BEGIN TASK INPUTS

Lemma attr_piece b e f a : attr (piece b e f) a = if in_range b e a then Some f else None.
Proof.
  unfold piece, in_range. case_tests; simpl; unfold in_region, in_range; simpl.
  - by replace (b + (e - b)) with e by lia.
  - bool_prop; simpl; try done; lia.
Qed.

Lemma add_spec_attr l : ∀ lo b e f a,
  chain lo l →
  attr (add_spec l b e f) a =
  match attr l a with
  | Some g => Some g
  | None => if in_range b e a then Some f else None
  end.
Proof.
  induction l as [|r l IH]; intros lo b e f a Hch; cbn [add_spec]; [by rewrite attr_piece|].
  destruct Hch as (? & ? & Hch). case_tests.
  - rewrite attr_app, attr_piece. destruct (in_range b e a) eqn:Hin; [|by destruct (attr _ _)].
    rewrite (chain_attr_lo (rg_base r)); [done| |unfold in_range in Hin; bool_prop; done || lia].
    simpl. repeat split; [lia|done|done].
  - simpl. destruct (in_region r a); [done|]. by eapply IH.
  - rewrite attr_app, attr_piece. cbn [attr]. rewrite (IH _ _ _ _ _ Hch).
    destruct (attr l a) eqn:Ha.
    + assert (rg_base r + rg_size r ≤ a).
      { destruct (Z.le_gt_cases (rg_base r + rg_size r) a) as [?|Hlt]; [done|].
        by rewrite (chain_attr_lo _ _ _ Hch Hlt) in Ha. }
      unfold in_region, in_range. bool_prop; simpl; try done; lia.
    + unfold in_region, in_range. bool_prop; simpl; try done; lia.
Qed.

Lemma add_spec_nonempty l b e f : b < e → add_spec l b e f ≠ [].
Proof.
  intros. destruct l; simpl; [by rewrite piece_lt|].
  case_tests; [by rewrite piece_lt|done|]. intros [_ ?]%app_eq_nil. done.
Qed.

END TASK INPUTS

**PROBLEM:** When you reach the end of the data above, set it all down again unchanged.

**SOLUTION TO THIS TASK:**
Lemma attr_piece b e f a : attr (piece b e f) a = if in_range b e a then Some f else None.
Proof.
  unfold piece, in_range. case_tests; simpl; unfold in_region, in_range; simpl.
  - by replace (b + (e - b)) with e by lia.
  - bool_prop; simpl; try done; lia.
Qed.

Lemma add_spec_attr l : ∀ lo b e f a,
  chain lo l →
  attr (add_spec l b e f) a =
  match attr l a with
  | Some g => Some g
  | None => if in_range b e a then Some f else None
  end.
Proof.
  induction l as [|r l IH]; intros lo b e f a Hch; cbn [add_spec]; [by rewrite attr_piece|].
  destruct Hch as (? & ? & Hch). case_tests.
  - rewrite attr_app, attr_piece. destruct (in_range b e a) eqn:Hin; [|by destruct (attr _ _)].
    rewrite (chain_attr_lo (rg_base r)); [done| |unfold in_range in Hin; bool_prop; done || lia].
    simpl. repeat split; [lia|done|done].
  - simpl. destruct (in_region r a); [done|]. by eapply IH.
  - rewrite attr_app, attr_piece. cbn [attr]. rewrite (IH _ _ _ _ _ Hch).
    destruct (attr l a) eqn:Ha.
    + assert (rg_base r + rg_size r ≤ a).
      { destruct (Z.le_gt_cases (rg_base r + rg_size r) a) as [?|Hlt]; [done|].
        by rewrite (chain_attr_lo _ _ _ Hch Hlt) in Ha. }
      unfold in_region, in_range. bool_prop; simpl; try done; lia.
    + unfold in_region, in_range. bool_prop; simpl; try done; lia.
Qed.

Lemma add_spec_nonempty l b e f : b < e → add_spec l b e f ≠ [].
Proof.
  intros. destruct l; simpl; [by rewrite piece_lt|].
  case_tests; [by rewrite piece_lt|done|]. intros [_ ?]%app_eq_nil. done.
Qed.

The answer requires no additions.